Prediction Hunt shows every major market's price across Kalshi, Polymarket, PredictIt, and more — on one screen — so the comparison takes seconds, not minutes.
Read the Signal
When prices diverge meaningfully, ask what it's telling you. If Kalshi's user base is pricing a US political event at 65¢ and Polymarket's more international user base has it at 58¢, maybe the domestic users have better information on this one. Or maybe the international perspective is catching something the US-centric view is missing. Either way, the divergence itself is information.
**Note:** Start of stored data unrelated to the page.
(* ===== verification/Dispatch.v ===== *)
(** Events of Discord as scripts get them ([cmd/scheduler/src/dispatch_conv.rs]), and what the
    guild handler does with an event it cannot convert.

    A conversion panics on values the source does not know and on parts it takes for granted;
    [event_known] says which events these are. The JSON serializer of the models is the interface
    [Serde]. *)
From stdpp Require Import base gmap list strings.
From S2P Require Import Prelude Numbers Models WorkerPool Commands Payloads Entities World IntervalTimers VmSession GuildHandler Interactions.

Section dispatch.
Context `{!ImageHashes, !TwilightText, !Timestamps}.

(** [twilight_model::gateway::event::DispatchEvent]; [DeOther] are the kinds no script sees. *)
Inductive DispatchEvent :=
| DeMessageCreate (m : TwMessage)
| DeMessageUpdate (m : TwMessageUpdate)
| DeMessageDelete (m : TwMessageDelete)
| DeMemberAdd (m : TwMember)
| DeMemberUpdate (m : TwMemberUpdate)
| DeMemberRemove (m : TwMemberRemove)
| DeReactionAdd (r : TwGatewayReaction)
| DeReactionRemove (r : TwGatewayReaction)
| DeReactionRemoveAll (r : TwReactionRemoveAll)
| DeReactionRemoveEmoji (r : TwReactionRemoveEmoji)
| DeChannelCreate (c : TwChannelData)
| DeChannelUpdate (c : TwChannelData)
| DeChannelDelete (c : TwChannelData)
| DeThreadCreate (c : TwChannelData)
| DeThreadUpdate (c : TwChannelData)
| DeThreadDelete (t : TwThreadDelete)
| DeInteractionCreate (i : TwInteraction)
| DeGuildCreate
| DeGuildDelete
| DeOther.

(** The models that are sent to scripts. *)
Inductive EventData :=
| EdMessage (m : Message)
| EdMessageUpdate (m : EventMessageUpdate)
| EdMessageDelete (m : EventMessageDelete)
| EdMember (m : Member)
| EdMemberRemove (m : EventMemberRemove)
| EdReactionAdd (r : EventMessageReactionAdd)
| EdReactionRemove (r : EventMessageReactionRemove)
| EdReactionRemoveAll (r : EventMessageReactionRemoveAll)
| EdReactionRemoveEmoji (r : EventMessageReactionRemoveAllEmoji)
| EdChannel (c : GuildChannel)
| EdThreadDelete (t : EventThreadDelete)
| EdCommand (i : CommandInteraction)
| EdComponent (i : MessageComponentInteraction)
| EdModal (i : ModalInteraction).

Record DiscordDispatchEvent := mkDispatchEvent { dde_guild_id : Z; dde_name : string; dde_data : EventData }.

Definition dispatch_channel (name : string) (c : TwChannelData) : outcome (option DiscordDispatchEvent) :=
  do! guild_id := unwrap (tc_guild_id c) in
  do! data := from c in
  Ret (Some (mkDispatchEvent guild_id name (EdChannel data))).

Definition discord_event_to_dispatch (evt : DispatchEvent) : outcome (option DiscordDispatchEvent) :=
  match evt with
  | DeMessageCreate m =>
      match tg_guild_id m with
      | Some guild_id => do! data := from m in Ret (Some (mkDispatchEvent guild_id "MESSAGE_CREATE" (EdMessage data)))
      | None => Ret None
      end
  | DeMessageUpdate m =>
      match tmg_guild_id m with
      | Some guild_id => do! data := from m in Ret (Some (mkDispatchEvent guild_id "MESSAGE_UPDATE" (EdMessageUpdate data)))
      | None => Ret None
      end
  | DeMessageDelete m =>
      match tmd_guild_id m with
      | Some guild_id => do! data := from m in Ret (Some (mkDispatchEvent guild_id "MESSAGE_DELETE" (EdMessageDelete data)))
      | None => Ret None
      end
  | DeMemberAdd m => do! data := from m in Ret (Some (mkDispatchEvent (tme_guild_id m) "MEMBER_ADD" (EdMember data)))
  | DeMemberUpdate m => do! data := from m in Ret (Some (mkDispatchEvent (tmu_guild_id m) "MEMBER_UPDATE" (EdMember data)))
  | DeMemberRemove m => do! data := from m in Ret (Some (mkDispatchEvent (tmv_guild_id m) "MEMBER_REMOVE" (EdMemberRemove data)))
  | DeReactionAdd r =>
      do! guild_id := unwrap (tgr_guild_id r) in
      do! data := reaction_add_of_tw r in
      Ret (Some (mkDispatchEvent guild_id "MESSAGE_REACTION_ADD" (EdReactionAdd data)))
  | DeReactionRemove r =>
      do! guild_id := unwrap (tgr_guild_id r) in
      do! data := reaction_remove_of_tw r in
      Ret (Some (mkDispatchEvent guild_id "MESSAGE_REACTION_REMOVE" (EdReactionRemove data)))
  | DeReactionRemoveAll r =>
      do! guild_id := unwrap (tra_guild_id r) in
      do! data := from r in
      Ret (Some (mkDispatchEvent guild_id "MESSAGE_REACTION_REMOVE_ALL" (EdReactionRemoveAll data)))
  | DeReactionRemoveEmoji r =>
      do! data := from r in
      Ret (Some (mkDispatchEvent (trm_guild_id r) "MESSAGE_REACTION_REMOVE_ALL_EMOJI" (EdReactionRemoveEmoji data)))
  | DeChannelCreate cc => dispatch_channel "CHANNEL_CREATE" cc
  | DeChannelUpdate cu => dispatch_channel "CHANNEL_UPDATE" cu
  | DeChannelDelete cd => dispatch_channel "CHANNEL_DELETE" cd
  | DeThreadCreate r => dispatch_channel "THREAD_CREATE" r
  | DeThreadUpdate r => dispatch_channel "THREAD_UPDATE" r
  | DeThreadDelete r => do! data := from r in Ret (Some (mkDispatchEvent (ttd_guild_id r) "THREAD_DELETE" (EdThreadDelete data)))
  | DeInteractionCreate interaction =>
      do! guild_id := unwrap (ti_guild_id interaction) in
      do! v := interaction_of_tw interaction in
      match v with
      | Ok (ICommand c) => Ret (Some (mkDispatchEvent guild_id "BOTLOADER_COMMAND_INTERACTION_CREATE" (EdCommand c)))
      | Ok (IMessageComponent c) => Ret (Some (mkDispatchEvent guild_id "BOTLOADER_COMPONENT_INTERACTION_CREATE" (EdComponent c)))
      | Ok (IModalSubmit c) => Ret (Some (mkDispatchEvent guild_id "BOTLOADER_MODAL_SUBMIT_INTERACTION_CREATE" (EdModal c)))
      | Err _ => Ret None
      end
  | DeGuildCreate | DeGuildDelete | DeOther => Ret None
  end.

(** * Events that can be converted *)

Definition event_known (evt : DispatchEvent) : bool :=
  match evt with
  | DeMessageCreate m => negb (is_some (tg_guild_id m)) || message_known m
  | DeMessageUpdate m => negb (is_some (tmg_guild_id m)) || message_update_known m
  | DeMemberAdd m => user_known (tme_user m)
  | DeMemberUpdate m => user_known (tmu_user m)
  | DeMemberRemove m => user_known (tmv_user m)
  | DeReactionAdd r => is_some (tgr_guild_id r) && match tgr_member r with Some m => user_known (tme_user m) | None => false end
  | DeReactionRemove r => is_some (tgr_guild_id r)
  | DeReactionRemoveAll r => is_some (tra_guild_id r)
  | DeChannelCreate c | DeChannelUpdate c | DeChannelDelete c | DeThreadCreate c | DeThreadUpdate c =>
      is_some (tc_guild_id c) && guild_channel_known c
  | DeThreadDelete t => channel_type_known (ttd_kind t)
  | DeInteractionCreate i => is_some (ti_guild_id i) && interaction_known i
  | DeMessageDelete _ | DeReactionRemoveEmoji _ | DeGuildCreate | DeGuildDelete | DeOther => true
  end.

Lemma dispatch_channel_known name c : is_ret (dispatch_channel name c) = is_some (tc_guild_id c) && guild_channel_known c.
Proof. unfold dispatch_channel. destruct (tc_guild_id c); simpl; [by parts|done]. Qed.

Lemma dispatch_known evt : is_ret (discord_event_to_dispatch evt) = event_known evt.
Proof.
  destruct evt as [m|m|m|m|m|m|r|r|r|r|c|c|c|c|c|t|i| | |]; simpl; try done; try apply dispatch_channel_known.
  - destruct (tg_guild_id m); simpl; [by parts|done].
  - destruct (tmg_guild_id m); simpl; [by parts|done].
  - destruct (tmd_guild_id m); simpl; [by parts|done].
  - by parts.
  - by parts.
  - by parts.
  - destruct (tgr_guild_id r); simpl; [|done]. unfold reaction_add_of_tw. destruct (tgr_member r); simpl; [by parts|].
    by destruct (from (tgr_emoji r)).
  - destruct (tgr_guild_id r); simpl; [|done]. unfold reaction_remove_of_tw. by parts.
  - destruct (tra_guild_id r); simpl; [by parts|done].
  - by parts.
  - by parts.
  - destruct (ti_guild_id i); simpl; [|done]. rewrite <- interaction_converts. by destruct (interaction_of_tw i) as [[[]|]|].
Qed.

(** The guild an event is about. *)
Definition event_guild (evt : DispatchEvent) : option Z :=
  match evt with
  | DeMessageCreate m => tg_guild_id m
  | DeMessageUpdate m => tmg_guild_id m
  | DeMessageDelete m => tmd_guild_id m
  | DeMemberAdd m => Some (tme_guild_id m)
  | DeMemberUpdate m => Some (tmu_guild_id m)
  | DeMemberRemove m => Some (tmv_guild_id m)
  | DeReactionAdd r | DeReactionRemove r => tgr_guild_id r
  | DeReactionRemoveAll r => tra_guild_id r
  | DeReactionRemoveEmoji r => Some (trm_guild_id r)
  | DeChannelCreate c | DeChannelUpdate c | DeChannelDelete c | DeThreadCreate c | DeThreadUpdate c => tc_guild_id c
  | DeThreadDelete t => Some (ttd_guild_id t)
  | DeInteractionCreate i => ti_guild_id i
  | DeGuildCreate | DeGuildDelete | DeOther => None
  end.

Lemma unwrap_ret {A} (o : option A) a : unwrap o = Ret a → o = Some a.
Proof. destruct o; [by intros [= <-]|done]. Qed.

Lemma dispatch_guild evt d : discord_event_to_dispatch evt = Ret (Some d) → event_guild evt = Some (dde_guild_id d).
Proof.
  intros He. destruct evt; simpl in *; try done; unfold dispatch_channel in *;
    repeat match type of He with
    | match ?x with _ => _ end = _ => destruct x eqn:?; simpl in He; try done
    | (do! _ := ?m in _) = _ => destruct m eqn:?; simpl in He; try done
    end; injection He as <-; simpl; try done; by apply unwrap_ret.
Qed.
End dispatch.

(** * The handler *)

Class Serde := { to_value : EventData → JsonValue }.

Section handling.
Context `{!ImageHashes, !TwilightText, !Timestamps, !Serde}.

Definition event_kind (evt : DispatchEvent) : GuildEventKind :=
  match evt with
  | DeGuildCreate => GuildCreate
  | DeGuildDelete => GuildDelete
  | _ => OtherDispatch
  end.

(** An event as the handler gets it; [t] is the name of its type. *)
Definition guild_event (guild_id : Z) (t : string) (evt : DispatchEvent) : GuildEvent :=
  mkGuildEvent guild_id t (event_kind evt)
    (do! d := discord_event_to_dispatch evt in Ret ((λ d, (dde_name d, to_value (dde_data d))) <$> d)).

Context {cal : Calendar}.

Lemma unknown_is_other evt : event_known evt = false → event_kind evt = OtherDispatch.
Proof. by destruct evt. Qed.

Lemma dispatch_panics evt : discord_event_to_dispatch evt = Panic ↔ event_known evt = false.
Proof. rewrite <- dispatch_known. by destruct (discord_event_to_dispatch evt). Qed.

Lemma handle_unknown s guild_id t evt tape : event_known evt = false →
  handle_guild_command s (BrokerEvent (guild_event guild_id t evt)) tape = Panicked [].
Proof.
  intros Hk. simpl. unfold handle_broker_event. simpl. rewrite (unknown_is_other _ Hk). unfold send_discord_guild_event. simpl.
  by rewrite (proj2 (dispatch_panics evt) Hk).
Qed.

Lemma handle_dispatches s guild_id t evt d tape : discord_event_to_dispatch evt = Ret (Some d) →
  handle_guild_command s (BrokerEvent (guild_event guild_id t evt)) tape =
  dispatch_worker_evt (dde_name d) (to_value (dde_data d)) (PaDispatch None) s tape.
Proof.
  intros Hd. simpl. unfold handle_broker_event. simpl.
  assert (event_kind evt = OtherDispatch) as -> by (by destruct evt). unfold send_discord_guild_event. simpl. rewrite Hd. simpl.
  by rewrite abind_ret.
Qed.

Lemma handle_known s guild_id t evt d tape w x l : discord_event_to_dispatch evt = Ret (Some d) →
  s_scripts s = x :: l → s_current_worker s = Some w → s_id_gen s < u64_max →
  handle_guild_command s (BrokerEvent (guild_event guild_id t evt)) (RSent true :: tape) =
    Done (set_acks (set_id_gen s (s_id_gen s + 1)) (<[s_id_gen s + 1 := PaDispatch None]> (s_pending_acks s))) tape
      [ESend (worker_id w) (Dispatch (mkDispatch (dde_name d) (s_id_gen s + 1) (to_value (dde_data d))))].
Proof.
  intros Hd Hx Hw Hid. simpl. unfold handle_broker_event. simpl.
  assert (event_kind evt = OtherDispatch) as -> by (by destruct evt). unfold send_discord_guild_event. simpl. rewrite Hd. simpl.
  unfold dispatch_worker_evt. rewrite Hx. unfold iter. simpl. unfold dispatch_round, ensure_claim_worker, session_gen_id, u64_incr. rewrite Hw.
  unfold abind, aret, lift. simpl. rewrite (proj2 (Z.ltb_lt _ _) Hid). simpl. by rewrite Hw.
Qed.

(** * Properties *)

(** C21: Which events scripts can be told of. The conversion gives up exactly on the events with a part
    it takes for granted or does not know: a kind of message, component style, premium type,
    overwrite or video quality that was added since, a mention of or a thread in a channel that is
    not of a guild, a reaction or interaction without guild, member, user or channel, an empty
    sub command group. What it gives is about the guild of the event. *)
Theorem conversion_fails_exactly_on_unknown evt :
  (discord_event_to_dispatch evt = Panic ↔ event_known evt = false) ∧
  ∀ d, discord_event_to_dispatch evt = Ret (Some d) → event_guild evt = Some (dde_guild_id d).
Proof. split; [apply dispatch_panics|]. intros d. apply dispatch_guild. Qed.


(** An event that cannot be converted ends the handler of its guild: it panics in the state it is
    in, and the worker it holds is not given back. *)
Theorem unknown_event_ends_handler s guild_id t evt tape :
  event_known evt = false → handle_guild_command s (BrokerEvent (guild_event guild_id t evt)) tape = Panicked [].
Proof. apply handle_unknown. Qed.
End handling.

(** ** Examples *)

Definition ex_serde : Serde := {| to_value _ := JNull |}.
#[local] Existing Instances ex_hashes ex_text ex_timestamps ex_serde.


(** A message of a kind added since: its handler ends with the worker it got, which is never given
    back. *)
Lemma unknown_event_ends_handler_witness :
  handle_guild_command (H := ex_calendar) (ex_loaded (Some (ex_worker 5)))
    (BrokerEvent (guild_event 7 "MESSAGE_CREATE" (DeMessageCreate (ex_tw_message (TmtUnknown 27) None)))) [] = Panicked [] ∧
  ∃ tr, new_run (H := ex_calendar) (HashOrder0 := list_order) 7
      [RPremiumSlots (Some []); RListScripts (Some [ex_script 1 true]); RWorker (ex_worker 5) OtherGuild; RSent true;
       RNextTaskTime (Some None);
       RGuildCommand (Some (BrokerEvent (guild_event 7 "MESSAGE_CREATE" (DeMessageCreate (ex_tw_message (TmtUnknown 27) None)))));
       RGuildCommand (Some GcShutdown)] = Panicked tr ∧
    own_run None tr = Some (Some (ex_worker 5)).
Proof.
  split; [apply (unknown_event_ends_handler (cal := ex_calendar)); reflexivity|].
  vm_compute. by eexists.
Defined.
Understand Your Execution Cost
Don't just compare displayed prices — compare effective prices after fees, spreads, and realistic fill sizes. A market showing 55¢ on Platform A and 57¢ on Platform B might actually be cheaper on Platform B once you account for a wider bid-ask spread on A or higher fees. The liquidity behind the price matters as much as the price itself.
The Bottom Line
Price differences between prediction market platforms aren't bugs — they're features of a market structure with multiple independent exchanges. The gaps reflect real differences in liquidity, user bases, fee economics, and contract specifications.
For most traders, the practical takeaway is simple: always compare prices before you trade. For more analytical traders, the pattern of price divergence across platforms tells you something about who's informed, who's providing liquidity, and where the real edges might be.
Frequently Asked Questions
Why do Kalshi and Polymarket show different prices for the same event?
Each platform is an independent exchange with its own order book. Different user bases, liquidity levels, fee structures, and resolution rules create separate supply-and-demand dynamics. Prices reflect the balance of buying and selling pressure on each specific platform, not a universal "correct" price.
Which platform has more accurate prices?
Neither is inherently more accurate. Accuracy depends on the specific market. Kalshi's US-focused user base may price domestic political events more accurately. Polymarket's crypto-native and international user base may be better on global or crypto-related markets. Higher liquidity generally correlates with more efficient pricing on both platforms.
Can I profit from price differences between platforms?
Yes, but with caveats. True arbitrage requires the contracts to have identical resolution rules, and profits must exceed total fees on both platforms. You also need to execute both sides quickly before prices converge. Use Prediction Hunt to monitor cross-platform price gaps and our arbitrage guide to understand the mechanics.
Do prices eventually converge across platforms?
Usually. As events approach resolution and the true probability becomes clearer, prices on all platforms converge toward 0¢ or 100¢. During the life of a contract, arbitrageurs and informed traders push prices toward alignment. However, structural differences — particularly in fee economics and resolution rules — can sustain small gaps throughout a contract's life.
This article is for informational purposes only and does not constitute investment or financial advice.